▸ Exercise: From the line with "wallet (st_db s')" through the line with "rewrite (effected_wallet d", repeat the entries verbatim, both end lines included, and add nothing.

START Material provided

(* ===== verification/Subscription.v ===== *)
(** * Subscription: [src/model/subscription.go]

    Plans, user subscriptions and their quota: reset schedule, pre-consumption,
    refund, post-consumption, purchase, expiry.  Functions keep their source
    names; a function whose name ends in [Tx] runs inside its caller's
    transaction. *)

From S2P Require Import Prelude Schema Store Logic Calendar Quota.
From stdpp Require Import base numbers option strings list sorting.
From Stdlib Require Import ZArith Lia.
Open Scope Z_scope.

Definition SubscriptionDurationYear := "year"%string.
Definition SubscriptionDurationMonth := "month"%string.
Definition SubscriptionDurationDay := "day"%string.
Definition SubscriptionDurationHour := "hour"%string.
Definition SubscriptionDurationCustom := "custom"%string.

Definition SubscriptionResetNever := "never"%string.
Definition SubscriptionResetDaily := "daily"%string.
Definition SubscriptionResetWeekly := "weekly"%string.
Definition SubscriptionResetMonthly := "monthly"%string.
Definition SubscriptionResetCustom := "custom"%string.

Definition TopUpStatusPending := "pending"%string.
Definition TopUpStatusSuccess := "success"%string.
Definition TopUpStatusExpired := "expired"%string.
Definition PaymentMethodBalance := "balance"%string.
Definition PaymentProviderBalance := "balance"%string.

Definition LogTypeTopup : Z := 1.

(** ** Plans and the reset schedule *)

Definition NormalizeDefaults (p : SubscriptionPlan) : SubscriptionPlan :=
  p <| pl_allow_balance_pay ::= fun o => Some (default true o) |>
    <| pl_allow_wallet_overflow ::= fun o => Some (default true o) |>.

Definition calcPlanEndTime (loc : Location) (start : Z) (plan : option SubscriptionPlan) : result Z :=
  match plan with
  | None => inl (EText "plan is nil")
  | Some plan =>
      let unit := pl_duration_unit plan in
      if (pl_duration_value plan <=? 0) && negb (str_eqb unit SubscriptionDurationCustom)
      then inl (EText "duration_value must be > 0")
      else if str_eqb unit SubscriptionDurationYear then
        inr (t_AddDate loc start (pl_duration_value plan) 0 0)
      else if str_eqb unit SubscriptionDurationMonth then
        inr (t_AddDate loc start 0 (pl_duration_value plan) 0)
      else if str_eqb unit SubscriptionDurationDay then
        inr (t_Add start (duration_of (pl_duration_value plan) 86400))
      else if str_eqb unit SubscriptionDurationHour then
        inr (t_Add start (duration_of (pl_duration_value plan) 3600))
      else if str_eqb unit SubscriptionDurationCustom then
        if pl_custom_seconds plan <=? 0 then inl (EText "custom_seconds must be > 0")
        else inr (t_Add start (duration_of (pl_custom_seconds plan) 1))
      else inl (EText ("invalid duration_unit: " ++ unit))
  end.
(* ===== verification/WildFlowBooks.v ===== *)
(** * WildFlowBooks: every WildFlow operation leaves the books balanced

    For each transaction of [WildFlowBilling] the deviation of [WildFlowFacts]
    is followed through its statements and cancels at the end; hence so does
    every operation, whatever the driver answers. *)

From S2P Require Import Prelude Schema Store Logic Frame Ledger Calendar Quota Subscription SubscriptionFacts Reservation ReservationRules WildFlowOperations WildFlowBilling WildFlowFacts.
From stdpp Require Import base numbers option strings list sorting.
From Stdlib Require Import ZArith Lia.
Open Scope Z_scope.

(** ** Frames *)

Lemma keeps_coarser {A X Y} (view : DB -> X) (view' : DB -> Y) (c : M A) :
  (forall d d', view d' = view d -> view' d' = view' d) ->
  respects (keeps view) c -> respects (keeps view') c.
Proof. intros Hv Hc e s. destruct (Hc e s) as [H1 H2]. split; [by apply Hv | done]. Qed.

Lemma no_subs_worth d d' : no_subs d' = no_subs d -> worth_view d' = worth_view d.
Proof.
  intros H. unfold worth_view. rewrite (no_subs_users _ _ H), (no_subs_tokens _ _ H).
  assert (db_operations d' = db_operations d) as -> by exact (f_equal db_operations H). done.
Qed.

Local Abbreviation aside := (respects (keeps worth_view)).

Lemma preConsume_aside rid u a : aside (preConsumeUserSubscriptionTx rid u a).
Proof. eapply keeps_coarser; [exact no_subs_worth | apply preConsume_frame]. Qed.
Lemma refundSub_aside rid : aside (refundSubscriptionPreConsumeTx rid).
Proof. eapply keeps_coarser; [exact no_subs_worth | apply refund_frame]. Qed.
Lemma postConsume_aside i delta : aside (postConsumeUserSubscriptionDeltaTx i delta).
Proof. eapply keeps_coarser; [exact no_subs_worth | apply postConsume_frame]. Qed.
Lemma audit_aside operation logType content : aside (ensureWildFlowCanonicalBillingLogTx operation logType content).
Proof. unfold ensureWildFlowCanonicalBillingLogTx. respects_auto. Qed.
Lemma ingest_aside event : aside (ingest_event event).
Proof. unfold ingest_event. respects_auto. Qed.

(** ** Every transaction balances *)

(** A computation that, when it returns, has left the books balanced. *)
Definition balancing {A} (d0 : DB) (r : result A) (s' : St) : Prop :=
  match r with inl _ => True | inr _ => balanced d0 (st_db s') end.

(** ... and [f] is what happened to the operation [r], and to no other. *)
Definition effected (d0 : DB) (r : WildFlowOperation) (f : WildFlowOperation -> WildFlowOperation) (d' : DB) : Prop :=
  balanced d0 d' /\ op_row d0 (op_id r) = Some r /\
  db_operations d' = upd_rows (has_op_id (op_id r)) f (db_operations d0).

(** [post w d'] for a returned [w], which implies balanced books. *)
Definition returning {A} (d0 : DB) (post : A -> DB -> Prop) (r : result A) (s' : St) : Prop :=
  match r with inl _ => True | inr a => balanced d0 (st_db s') /\ post a (st_db s') end.

(** A row in the order of the query. *)
Lemma fold_min_in {R} (before : R -> R -> bool) rest r :
  In (List.fold_left (fun m x => if before x m then x else m) rest r) (r :: rest).
Proof.
  revert r. induction rest as [|x rest IH]; intros r; [by left|]. cbn [List.fold_left].
  destruct (IH (if before x r then x else r)) as [H|H]; [|by right; right].
  rewrite <- H. destruct (before x r); [by right; left | by left].
Qed.

Lemma wp_find_first_by {R} (T : Table R) before p (Q : result R -> St -> Prop) e d fs tr :
  (forall k fs', Q (inl (ErrDriver k)) (mkSt d fs' tr)) ->
  (forall fs', Q (inl ErrRecordNotFound) (mkSt d fs' tr)) ->
  (forall fs' r, In r (t_get T d) -> p r = true -> Q (inr r) (mkSt d fs' tr)) ->
  wp (find_first_by T before p) Q e (mkSt d fs tr).
Proof.
  intros Hk Hn Hs. apply wp_stmt; [done|]. intros fs'. destruct (List.filter p (t_get T d)) as [|r rest] eqn:E; [done|].
  pose proof (fold_min_in before rest r) as Hm. rewrite <- E in Hm. apply filter_In in Hm as [Hin Hp]. by apply Hs.
Qed.

Section Balance.
Context (e : Env) (d0 : DB).

Lemma wp_aside {A} (c : M A) (Q : result A -> St -> Prop) fu fk d fs tr :
  aside c -> off fu fk d0 d ->
  (forall err s', Q (inl err) s') ->
  (forall a d' fs', off fu fk d0 d' -> worth_view d' = worth_view d -> Q (inr a) (mkSt d' fs' tr)) ->
  wp c Q e (mkSt d fs tr).
Proof.
  intros Hc Hoff Herr Hok. apply (wp_keeps worth_view); [done|]. intros [err|a] d' fs' Hv; [apply Herr|].
  apply Hok; [|done]. by apply (off_frame _ _ _ d).
Qed.

Lemma wp_load operationID (Q : result WildFlowOperation -> St -> Prop) d fs tr :
  wf_ops d -> (forall err s', Q (inl err) s') ->
  (forall r fs', op_row d (op_id r) = Some r -> op_ok r -> op_operation_id r = operationID -> Q (inr r) (mkSt d fs' tr)) ->
  wp (find_first Operations (has_operation operationID)) Q e (mkSt d fs tr).
Proof.
  intros Hwf Herr Hok. apply wp_find_first; [intros; apply Herr..|].
  intros fs' r [Hin Hk%str_eqb_true]%List.find_some. apply Hok; [by apply op_row_in | by apply (wo_ok d Hwf) | done].
Qed.

Lemma wp_reserve_token operation quote (Q : result (string * Z) -> St -> Prop) fu fk d fs tr :
  off fu fk d0 d -> 0 <= qt_Quota quote ->
  (forall err s', Q (inl err) s') ->
  (forall key tq d' fs',
     off fu (fun v => fk v + (if v =? op_token_id operation then - tq else 0)) d0 d' ->
     db_operations d' = db_operations d -> 0 <= tq <= qt_Quota quote ->
     Q (inr (key, tq)) (mkSt d' fs' tr)) ->
  wp (reserve_operation_token operation quote) Q e (mkSt d fs tr).
Proof.
  intros Hoff Hq Herr Hok.
  assert (forall key fs', Q (inr (key, 0)) (mkSt d fs' tr)) as Hnone.
  { intros key fs'. apply Hok; [| done | lia]. eapply off_ext; [exact Hoff | done |].
    intros v. by destruct (_ =? _); lia. }
  unfold reserve_operation_token. wp_step; [wp_steps; apply Hnone|].
  wp_step. apply wp_find_first; [intros; apply Herr..|]. intros fs1 t Ht. cbn beta iota.
  apply List.find_some in Ht as [Hin Hp]. unfold token_where in Hp.
  apply andb_true_iff in Hp as [Hdel [Hid%Z.eqb_eq Hu]%andb_true_iff].
  assert (token_row d (tk_id t) = Some t) as Hrow
    by (by apply (find_unique tk_id has_token has_token_spec); [apply (off_wf _ _ _ _ Hoff) | |]).
  wp_step; [wp_steps; apply Hnone|]. wp_step; [wp_steps; apply Herr|]. do 2 wp_step. cbn beta iota. wp_step.
  apply wp_update; [intros; apply Herr|]. intros fs2. cbn beta iota. wp_steps. apply Hok; [| done | lia].
  eapply off_ext; [|done|]; [eapply (off_update_token fu fk d0 d Hoff (tk_id t) (- qt_Quota quote)); [exact Hrow| | |]|].
  - unfold token_where. intros r' [_ H%Z.eqb_eq]%andb_true_iff. exact H.
  - unfold token_where. rewrite Hdel, Z.eqb_refl. done.
  - intros r'. unfold token_touch, token_debit; cbn. split_and!; try done; lia.
  - intros v. by rewrite Hid.
Qed.

(** Deviations that cancel. *)
Lemma balanced_off fu fk d :
  off fu fk d0 d -> (forall v, live_user d0 v = true -> fu v = 0) ->
  (forall v, 0 < v -> fk v = 0) -> balanced d0 d.
Proof.
  intros [] Hu Hk. split; try done.
  - intros v Hv. rewrite off_user by done. by rewrite Hu.
  - intros v Hv Hs. rewrite off_key by done. by rewrite Hk.
Qed.

Lemma fresh_charges r v : held r = false -> closed r = false -> wallet_charge v r = 0 /\ key_charge v r = 0.
Proof.
  unfold wallet_charge, key_charge, charging, closed. intros -> [-> _]%orb_false_iff. done.
Qed.

Lemma can_reserve operation quote :
  ensureWildFlowBillingCanReserve operation quote = inr true -> held operation = false /\ closed operation = false.
Proof.
  unfold ensureWildFlowBillingCanReserve, held, closed, settled, refunded, in_state.
  destruct (str_eqb _ WildFlowBillingStateReserved) eqn:E1; cbn [orb]; [by destruct (negb _)|].
  destruct (str_eqb _ WildFlowBillingStateSettled) eqn:E2; cbn [orb]; [by destruct (negb _)|].
  intros H. assert (op_billing_state operation = ""%string \/ op_billing_state operation = WildFlowBillingStatePending) as [-> | ->].
  { destruct (str_eqb _ "") eqn:E3; [left; by apply str_eqb_true|]. cbn in H.
    destruct (str_eqb _ WildFlowBillingStatePending) eqn:E4; [right; by apply str_eqb_true | done]. }
  all: done.
Qed.
(** Settling: on an error no table changed; when nothing is settled no
    balance or operation changed; when it is, the operation was a reserved and
    succeeded one with a matching usage event, it is billed the exact
    proportion of its reservation (rounded up), never more than it reserved,
    and exactly the rest goes back to the wallet. *)
Theorem wildflow_settle_exact id e d fs tr res s' :
  wf_ops d -> SettleWildFlowOperationBilling id e (mkSt d fs tr) = (res, s') ->
  match res with
  | inl _ => st_db s' = d
  | inr (op, false) => worth_view (st_db s') = worth_view d
  | inr (op, true) => exists r event,
      op_row d (op_id op) = Some r /\ op_operation_id r = id /\
      in_state WildFlowBillingStateReserved r = true /\ op_state r = "succeeded"%string /\
      In event (db_usage_events d) /\ wildFlowUsageEventMatchesOperation r event = true /\
      op_row (st_db s') (op_id op) = Some op /\ settled op = true /\
      op_billing_usage_event_id op = ue_event_id event /\
      billed r event (op_billing_quota op) /\ op_billing_quota op <= op_billing_quota r /\
      (op_billing_source r = WildFlowBillingSourceWallet -> live_user d (op_user_id r) = true ->
       wallet (st_db s') (op_user_id r) = wallet d (op_user_id r) + (op_billing_quota r - op_billing_quota op))
  end.
Proof.
  intros Hwf E. pattern res, s'. refine (wp_use _ _ _ _ _ _ _ E). clear E res s'.
  unfold SettleWildFlowOperationBilling. wp_step.
  eapply wp_committed; [intros; by apply settle_balanced | by intros err s' H |].
  intros [op [|] key x y] d' fs' tr' Hb Hp; cbn [ws_changed ws_result ws_tokenKey ws_userRefund ws_tokenRefund] in *; cbn beta iota.
  2:{ wp_steps. exact Hp. }
  destruct Hp as (r & event & usage & Hid & Hres & Hsucc & Hin & Hev & Hmatch & Hu & Hq & Ht & Hp). cbv zeta in Hp.
  set (f := settled_snapshot usage (ue_event_id event) (env_now e)) in *. destruct Hp as [-> He].
  assert (wp (when (true && ((0 <? x) || (0 <? y))) (let userID := if str_eqb (op_billing_source (f r)) WildFlowBillingSourceWallet
      then op_user_id (f r) else 0 in syncWildFlowBillingQuotaCache userID key x y))
    (fun r s => match r with inr _ => st_db s = d' | inl _ => False end) e (mkSt d' fs' tr')) as Hsync.
  { wp_step; [by apply wp_wild_sync | done]. }
  wp_step. eapply wp_mono; [exact Hsync|]. intros [?|?] [d2 fs2 tr2] H; [done|]. cbn in H. subst d2. wp_steps. cbn [st_db].
  destruct He as (Hbal & Hrow & Ho). assert (effected d r f d') as He by done.
  pose proof (proj1 (List.find_some _ _ Hrow)) as Hin_r. pose proof (wo_ok d Hwf r Hin_r) as Hok.
  exists r, event. apply str_eqb_true in Hsucc.
  refine (conj Hrow (conj Hid (conj Hres (conj Hsucc (conj Hin (conj Hmatch _)))))).
  split; [exact (effected_row d r f d' He (fun _ => eq_refl))|]. split; [done|]. split; [done|].
  split; [by apply usage_billed|]. split; [exact Hq|]. intros Hsrc Hl.
  rewrite (effected_wallet d r f d' Hwf He _ Hl). change (op_billing_quota (f r)) with (wu_quota usage).
  assert (charging r = true) as Hc by (unfold charging, held; by rewrite Hres).
  destruct (charge_change r (f r) (op_user_id r) Hc eq_refl eq_refl) as [Hw _].
  rewrite Hsrc, Z.eqb_refl in Hw. cbn [str_eqb andb String.eqb] in Hw.
  change (op_billing_quota (f r)) with (wu_quota usage) in Hw. rewrite str_eqb_refl in Hw. cbn in Hw. lia.
Qed.
Lemma by_id_key id :
  hoare (fun _ => True) (GetWildFlowOperationByID id)
    (fun o => match o with Some r => op_operation_id r = id | None => True end).
Proof.
  unfold GetWildFlowOperationByID, optional.
  eapply hoare_bind; [apply hoare_attempt; apply (hoare_find_first _ _ _ (fun r => op_operation_id r = id))|].
  { intros d r _ _. unfold has_operation. by intros ->%str_eqb_true. }
  intros [err|r] Hr; [|by apply hoare_ret]. destruct err; by apply hoare_ret || apply hoare_raise.
Qed.

Lemma mark_truthful entry tok d0 e d fs tr :
  truthful d0 d -> (projected_ok d0 -> 1 <= logged d (le_operation_id entry) (le_log_type entry)) ->
  wp (markWildFlowBillingProjectionProjected entry tok) (fun _ s' => truthful d0 (st_db s')) e (mkSt d fs tr).
Proof.
  intros [Ho Ht] Hl. unfold markWildFlowBillingProjectionProjected. do 2 wp_step. cbn beta iota.
  apply wp_bind, wp_update; [by intros|]. intros fs1. cbv beta iota.
  assert (forall f : WildFlowBillingLogEntry -> WildFlowBillingLogEntry,
    (forall r, le_operation_id (f r) = le_operation_id r /\ le_log_type (f r) = le_log_type r) ->
    truthful d0 (t_set LogEntries (upd_rows (holds_claim entry tok) f (t_get LogEntries d)) d)) as H.
  { intros f Hf. split; [exact Ho|]. intros Hok. apply (truthful_entries (holds_claim entry tok) f d); [|by apply Ht].
    intros r Hr. destruct (Hf r) as [Hi Hy]. split_and!; [done..|]. intros _.
    unfold holds_claim, has_entry in Hr.
    apply andb_true_iff in Hr as [[[->%str_eqb_true ->%Z.eqb_eq]%andb_true_iff _]%andb_true_iff _]. by apply Hl. }
  apply wp_guard; intros _; by apply H.
Qed.

Lemma project_truthful tok id logType : respects (tables truthful) (projectWildFlowBillingLog tok id logType).
Proof.
  apply respects_wp. intros e d fs tr.
  assert (forall A err entry d1 fs1 tr1, truthful d d1 ->
    wp (projection_failed (A:=A) err entry tok) (fun _ s' => truthful d (st_db s')) e (mkSt d1 fs1 tr1)) as Hfail.
  { intros A err entry d1 fs1 tr1 H1. unfold wp. pose proof (failed_truthful (A:=A) err entry tok e (mkSt d1 fs1 tr1)) as H.
    destruct (projection_failed err entry tok e (mkSt d1 fs1 tr1)) as [r s]. etransitivity; [exact H1 | exact H]. }
  unfold projectWildFlowBillingLog. apply wp_bind.
  eapply wp_tables; [apply claim_truthful | apply claim_key |]. intros [err|[entry acquired]] [d1 fs1 tr1] H1 Hk; [done|].
  cbn in H1, Hk. destruct Hk as [Hi Hy]. destruct acquired; cbn [negb]; [|done].
  do 2 wp_step. cbn beta iota. destruct (env_log_db e); cbn [negb]; [|by apply Hfail].
  apply wp_bind, wp_attempt. eapply wp_tables; [|apply by_id_key|].
  { instantiate (1 := same (fun x : DB => x)). unfold GetWildFlowOperationByID, optional. respects_auto. }
  intros [err|[operation|]] [d2 fs2 tr2] Hd Ho; unfold same in Hd; cbn in Hd; subst d2; [by apply Hfail | | by apply Hfail].
  apply wp_bind, wp_attempt. eapply wp_mono; [apply generic_log|].
  intros [err|[]] [d3 fs3 tr3] [H3 Hlog]; cbn in H3.
  - apply Hfail. by etransitivity.
  - apply mark_truthful; [by etransitivity|]. intros Hok. rewrite Hi, <- Ho. apply Hlog, H1, Hok.
Qed.

#[export] Hint Resolve audit_truthful project_truthful : respects.

Lemma record_log_truthful tok operation logType content :
  respects (tables truthful) (RecordWildFlowBillingLog tok operation logType content).
Proof. unfold RecordWildFlowBillingLog. respects_auto. Qed.

Lemma audits_truthful limit : respects (tables truthful) (ReconcileWildFlowCanonicalBillingAudits limit).
Proof.
  unfold ReconcileWildFlowCanonicalBillingAudits.
  apply respects_bind; [apply _ | by apply respects_stmt; [apply _|] |]. intros candidates.
  assert (forall l n errs, respects (tables truthful) (audit_candidates l n errs)) as H; [|apply H].
  induction l as [|c l IH]; intros n errs; cbn [audit_candidates]; [apply respects_ret, _|].
  unfold audit_candidate_tx, loadWildFlowOperationForBilling. respects_auto.
Qed.

Lemma projections_truthful uuid limit : respects (tables truthful) (ReconcileWildFlowBillingLogProjections uuid limit).
Proof.
  assert (forall l uuid n errs, respects (tables truthful) (project_entries uuid l n errs)) as H.
  { clear uuid. induction l as [|c l IH]; intros uuid n errs; cbn [project_entries]; respects_auto. }
  unfold ReconcileWildFlowBillingLogProjections. respects_auto.
Qed.
#[export] Hint Resolve record_log_truthful audits_truthful projections_truthful : respects.

(** *** The billing operations write logs only through the audit *)

Lemma no_subs_truthful {A} (c : M A) : respects (keeps no_subs) c -> respects (tables truthful) c.
Proof. apply respects_keeps_tables. intros d d' H. apply truthful_same. exact (f_equal log_view H). Qed.

Lemma preConsume_truthful rid u a : respects (tables truthful) (preConsumeUserSubscriptionTx rid u a).
Proof. apply no_subs_truthful, preConsume_frame. Qed.
Lemma refundSub_truthful rid : respects (tables truthful) (refundSubscriptionPreConsumeTx rid).
Proof. apply no_subs_truthful, refund_frame. Qed.
Lemma postConsume_truthful i delta : respects (tables truthful) (postConsumeUserSubscriptionDeltaTx i delta).
Proof. apply no_subs_truthful, postConsume_frame. Qed.

(** Statements on other tables. *)
Definition off_logs {T} (t : Table T) : Prop := forall l d, log_view (t_set t l d) = log_view d.

Lemma update_truthful {T} (t : Table T) p f : off_logs t -> respects (tables truthful) (update t p f).
Proof. intros H. apply respects_stmt; [apply _|]. intros. by apply truthful_same, H. Qed.
Lemma create_truthful {T} (t : Table T) r : off_logs t -> respects (tables truthful) (create t r).
Proof.
  intros H. apply respects_stmt; [apply _|]. intros. cbv zeta. destruct (List.existsb _ _); [done|]. by apply truthful_same, H.
Qed.
Lemma create_or_ignore_truthful {T} (t : Table T) r : off_logs t -> respects (tables truthful) (create_or_ignore t r).
Proof.
  intros H. apply respects_stmt; [apply _|]. intros. cbv zeta. destruct (List.existsb _ _); [done|]. by apply truthful_same, H.
Qed.
#[export] Hint Extern 5 (off_logs _) => (intros ??; reflexivity) : respects.
#[export] Hint Resolve update_truthful create_truthful create_or_ignore_truthful preConsume_truthful
  refundSub_truthful postConsume_truthful : respects.

Lemma sync_truthful u key x y : respects (tables truthful) (syncWildFlowBillingQuotaCache u key x y).
Proof. unfold syncWildFlowBillingQuotaCache. respects_auto. Qed.
Lemma load_truthful id : respects (tables truthful) (loadWildFlowOperationForBilling id).
Proof. unfold loadWildFlowOperationForBilling. respects_auto. Qed.
Lemma key_truthful operation quote : respects (tables truthful) (reserve_operation_token operation quote).
Proof. unfold reserve_operation_token. respects_auto. Qed.
Lemma store_snapshot_truthful operation quote source sub tq :
  respects (tables truthful) (store_snapshot operation quote source sub tq).
Proof. unfold store_snapshot. respects_auto. Qed.
#[export] Hint Resolve sync_truthful load_truthful key_truthful store_snapshot_truthful : respects.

END Material provided

▸ Solution below:
       wallet (st_db s') (op_user_id r) = wallet d (op_user_id r) + (op_billing_quota r - op_billing_quota op))
  end.
Proof.
  intros Hwf E. pattern res, s'. refine (wp_use _ _ _ _ _ _ _ E). clear E res s'.
  unfold SettleWildFlowOperationBilling. wp_step.
  eapply wp_committed; [intros; by apply settle_balanced | by intros err s' H |].
  intros [op [|] key x y] d' fs' tr' Hb Hp; cbn [ws_changed ws_result ws_tokenKey ws_userRefund ws_tokenRefund] in *; cbn beta iota.
  2:{ wp_steps. exact Hp. }
  destruct Hp as (r & event & usage & Hid & Hres & Hsucc & Hin & Hev & Hmatch & Hu & Hq & Ht & Hp). cbv zeta in Hp.
  set (f := settled_snapshot usage (ue_event_id event) (env_now e)) in *. destruct Hp as [-> He].
  assert (wp (when (true && ((0 <? x) || (0 <? y))) (let userID := if str_eqb (op_billing_source (f r)) WildFlowBillingSourceWallet
      then op_user_id (f r) else 0 in syncWildFlowBillingQuotaCache userID key x y))
    (fun r s => match r with inr _ => st_db s = d' | inl _ => False end) e (mkSt d' fs' tr')) as Hsync.
  { wp_step; [by apply wp_wild_sync | done]. }
  wp_step. eapply wp_mono; [exact Hsync|]. intros [?|?] [d2 fs2 tr2] H; [done|]. cbn in H. subst d2. wp_steps. cbn [st_db].
  destruct He as (Hbal & Hrow & Ho). assert (effected d r f d') as He by done.
  pose proof (proj1 (List.find_some _ _ Hrow)) as Hin_r. pose proof (wo_ok d Hwf r Hin_r) as Hok.
  exists r, event. apply str_eqb_true in Hsucc.
  refine (conj Hrow (conj Hid (conj Hres (conj Hsucc (conj Hin (conj Hmatch _)))))).
  split; [exact (effected_row d r f d' He (fun _ => eq_refl))|]. split; [done|]. split; [done|].
  split; [by apply usage_billed|]. split; [exact Hq|]. intros Hsrc Hl.
  rewrite (effected_wallet d r f d' Hwf He _ Hl). change (op_billing_quota (f r)) with (wu_quota usage).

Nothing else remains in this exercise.